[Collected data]
● ● ●

(* ===== verification/Prelude.v ===== *)
(** * BEAU hypervisor: verification of scheduling, memory and interrupt virtualization

    BEAU is a type-1 hypervisor for ARM64.  Its scheduler multiplexes vCPU threads
    on every physical CPU: a framework (src/core/schedule.c) keeps the state of the
    threads and calls one of eight policies (src/core/sched/) through the hooks of
    [struct acrn_scheduler]; the policies arm software timers (src/core/timer.c)
    with tick counts (src/core/ticks.c) and keep their queues in intrusive lists
    (src/include/lib/list.h); a hypercall gate (src/core/sched/smart.c) lets a
    service VM propose budgets.  Its memory is divided by page tables: a walker
    (src/core/mmu.c) maps, changes and unmaps ranges at four levels, takes table
    pages from a shared pool, and is used through hooks for the host's own
    translation (src/arch/arm64/mmu.c) and for the stage-2 translation of every
    VM (src/arch/arm64/guest/vm.c); guest memory is read and written through both
    stages (src/arch/arm64/guest/memory.c).  A virtual GICv3
    (src/arch/arm64/guest/vgicv3.c, vgicv3_its.c) delivers interrupts to the vCPUs:
    descriptors and pending bitmaps in software, list registers (LRs) in the
    hardware, which a sync reads back and a flush fills; the guest configures it
    through trapped registers and a command queue in its memory.  pCPUs call each other
    (src/core/notify.c) and log events (src/core/trace.c) without locks.  This library
    models these parts as executable definitions and proves what they promise.

    ** Files

    - [Prelude]: record update, machine integers with explicit wrap-around, the
      [outcome] of fallible code, queues as lists, [list_for_each_safe] with a
      proof rule for bodies that unlink and relink the node they are given.
    - [Bits]: the bit and bitmap operations of lib/bits.c and lib/bits.h.
    - [DList]: list.h on a store of [next]/[prev] cells.
    - [Ticks], [Timer]: ticks.c; timer.c with the per-pCPU list, the softirq and
      the view a policy has of its own timer ([timer_handle]).
    - [SchedTypes]: the structures of schedule.h, the view of a policy
      ([sched_view]), [sched_ops] for [struct acrn_scheduler], and the class
      [SchedPolicy] of what a policy promises to the framework.
    - [Noop], [Prio], [Iorr], [Bvt], [Cbs], [Rtds], [Arinc653], [Bfp]: one file per
      policy in src/core/sched/, each with its instance of [SchedPolicy].
    - [Schedule]: schedule.c.  The state is [sched_world]: the control of every
      pCPU with the private data of its policy, all threads, the registry, the
      quiesce slots and the events the code emits.  [sched_step] is one operation
      by some pCPU, [sched_reach] any interleaving of them.
    - [Smart]: smart.c, the scheduler advisor gate.
    - [PagePool]: the allocator of table pages in mmu.c.
    - [Pgtable]: the walker in mmu.c.  Its state [walk] is the memory of 64-bit
      words, the pool and the update batch of a deferred operation; [pgtable] is
      the record of hooks of [struct pgtable].
    - [PgtableInv]: what tables mean: [xlate] is the translation the hardware makes
      of a root, [wf] the tree invariant.
    - [PgtableOps], [PgtableDel]: adding a map; modifying and deleting one.  They
      are proved for any hooks of the classes [PgtableLaws] and [ReplaceLaw].
    - [Hooks]: the hooks of host stage 1 and guest stage 2 with their instances.
    - [AddressSpace]: the contract, a partial function from addresses to output
      addresses and attributes, and the refinement.
    - [Stage2]: the stage-2 operations of guest/vm.c on a VM ([stage2_vm]).
    - [Stage2Vms]: several VMs on one pool, as histories of these operations.
    - [Stage2Walk]: the walk snapshot, the memory type query and the statistics of
      guest/vm.c, on the tables of [Stage2].
    - [GuestMem]: memory.c; guest virtual addresses through the guest's own tables.
    - [Notify]: notify.c, [Trace]: trace.c, both as interleaved steps, one per access
      to a shared variable.
    - [Vgic]: the core of vgicv3.c.  The state [vgic_world] is the controller of a VM,
      the saved context of every vCPU, the CPU interface of every pCPU, which vCPU
      runs where, and the timer lines.  [VgicInv]: LRs as a map from interrupts, the
      frame of an operation and the invariant [wf].  [VgicFlow]: sync; [VgicFlush]: flush;
      [VgicOps]: the entry points, as sync, an update, and flush ([op]), and the
      invariant [inv].
    - [Its]: vgicv3_its.c.  [ItsTable]: its tables as three partial maps.
    - [VgicMmio]: the registers, from decoding to the trap handler; [VgicMmioInv]: that
      accesses keep the invariant.  [VgicPm]: suspend and resume.
    - [VgicQuery]: the scan of the pending bitmaps.  [VgicRun]: [vstep] is one operation
      of the hypervisor or the guest on the interrupts of a VM, [vreach] any run of
      them from the initialization on.
    - [VgicSpec], [ItsSpec], [VgicRegs]: the theorems about reachable states;
      [VgicRaces]: runs in which interrupts get lost or come back.

    Definitions keep the names of the C functions and structure fields; a helper
    with a name of its own is a loop body or a branch of the function that calls
    it.  A C pointer to a thread is a [tid]; a list of threads is a Rocq list
    except in [Arinc653], where a claim depends on the links themselves.

    ** Reading the model

    - Integers are [Z] with [u8] ... [u64], [s32], [s64] written where the C
      arithmetic wraps.
    - [Panic] is [panic()] or a failed [ASSERT] of a debug build (HV_DEBUG); release
      builds compile the assertions away.
    - A [clock] gives the successive readings of the counter in one operation.
    - Every operation of a policy runs under the scheduler lock of its pCPU, so an
      operation is one step; interleaving happens between operations.  The same holds
      for the virtual interrupt controller and the lock of its VM.  [Notify] and
      [Trace] have no lock: there a step is one access, in sequentially consistent
      order; [Trace] has a delayed store besides.
    - Loops that are not structural take fuel.  The fuel is computed from the state
      (the number of windows to cross, the length of the list, the source's own
      iteration bound) and is proved sufficient: [cbs_charge_exact],
      [cbs_calls_safe], [rtds_calls_safe], [iorr_round_robin] and
      [dlist_run_refines] show results, not only partial correctness.  A loop over
      the bits of a word takes 32 turns ([while_bits_spec]), the loop of a sync over the
      LRs one turn per LR ([sync_lrs_fuel]), the command queue of the ITS the 1024
      commands that the source allows ([its_queue_drains]).  [Hang] is
      what a loop that runs forever gives, and it is reachable in one case only
      ([arinc_reinit_diverges]).

    ** What the theorems show

    - Framework: every reachable state is consistent ([sched_reachable_consistent]),
      [schedule] runs only threads that may run ([schedule_runs_awake]), freezing
      loses no wake, quiescing is acknowledged exactly when the vCPU is off the
      pCPU, a reschedule request is dropped only when nobody waits.  They are
      proved against [SchedPolicy], so they hold for every policy and every mix of
      policies.
    - Policies: which thread each [pick_next] returns (earliest deadline, highest
      priority with budget, smallest virtual time, owner of the window, round
      robin, first of the highest priority); that charging of any length equals the
      period-by-period charge and terminates; that sleeping and waking earn nothing;
      that admission computes exact utilisations and worst-case response times.
    - Timers and lists: the list is sorted and the hardware programmed in time in
      every reachable state; the pointer operations refine the sequence operations.
    - Page tables: any sequence of operations on a root runs to its end and
      translates like the abstract address space ([address_space_refines]), leaves
      other roots of the pool alone ([address_space_isolated]), and lookup agrees
      with the translation.  The loops of the walker end by the index of a table
      or, at the root, by [root_fuel] (one step per root entry), proved enough;
      [tables_needed] and [splits_needed] bound the pool pages an operation takes.
      A VM boots with exactly its RAM window and the zero page; whatever windows
      are mapped and unmapped in whatever VMs, each VM translates as its own
      operations say and shares no table ([stage2_vms_refine]).  Unmapping is
      proved for a pool of 64 pages, the reach of the retired bitmap as it is
      used; [unmap_frees_foreign_tables] shows what happens beyond.
    - Guest memory: copies return, touch only memory of the VM that the guest may
      access, equal a translation byte by byte, and read back what was written; the
      walk snapshot reports the translation of [xlate].
    - Inter-processor calls and trace: as long as no call times out after
      publishing, a call that returns 0 has run on every pCPU it names, in every
      interleaving; a capture is an exact and frozen snapshot, with stores in order
      and no ring cleared under a writer; both waits end after their deadline.
    - Virtual interrupts: in every reachable state the bitmaps index the pending
      descriptors and the LRs are in order ([vgic_consistent]) with fields in range;
      injection delivers, or leaves the interrupt owed with the underflow interrupt
      armed ([vgic_inject_delivers]); exits lose nothing the guest left alone
      ([vgic_exit_lossless]); the timer interrupt follows its line; the wake-up query is exact;
      a suspend keeps what is owed.  Enable registers read back what was written,
      and re-routing moves an SPI.  ITS commands act as updates of maps
      ([its_commands_refine]), a message raises exactly the mapped LPI
      ([its_msi_translates]), the queue is worked off ([its_queue_drains]).  A
      register access is a step of [vreach] where [mmio_in_step] holds: the sync before
      it left the hardware LRs alone, or, without an ITS, the handler rewrites them at its
      end.
    - Gate: which proposals are accepted, and that only the advisor is served.

    Theorems named in the findings of the manifest show where the code departs from
    what it documents, each on a concrete state.

    ** Not modelled

    Locks and weak memory ordering, host stacks, pointer authentication and the
    context switch itself (assembly), the hardware counter and the physical
    interrupt controller, statistics of the virtual interrupt controller and the
    kick that makes another pCPU look at a request, what the hardware does with a list
    register beyond acknowledging and ending it, translation caches and their maintenance (the
    status of the SMMU synchronization is an input), memory tagging of table
    pages (the model is the configuration without it), the rest of the hypervisor
    (VM and vCPU life cycle, virtual devices, hypercalls other than the
    advisor's), and the vendored and service-VM trees under src/sdk. *)
From stdpp Require Export prelude gmap strings.
From Stdlib Require Export ZArith Lia Sorted.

● ● ●

[Required action]
Report how many lines of the entries include the word "counter", and let the number stand alone.

[Task solution]
2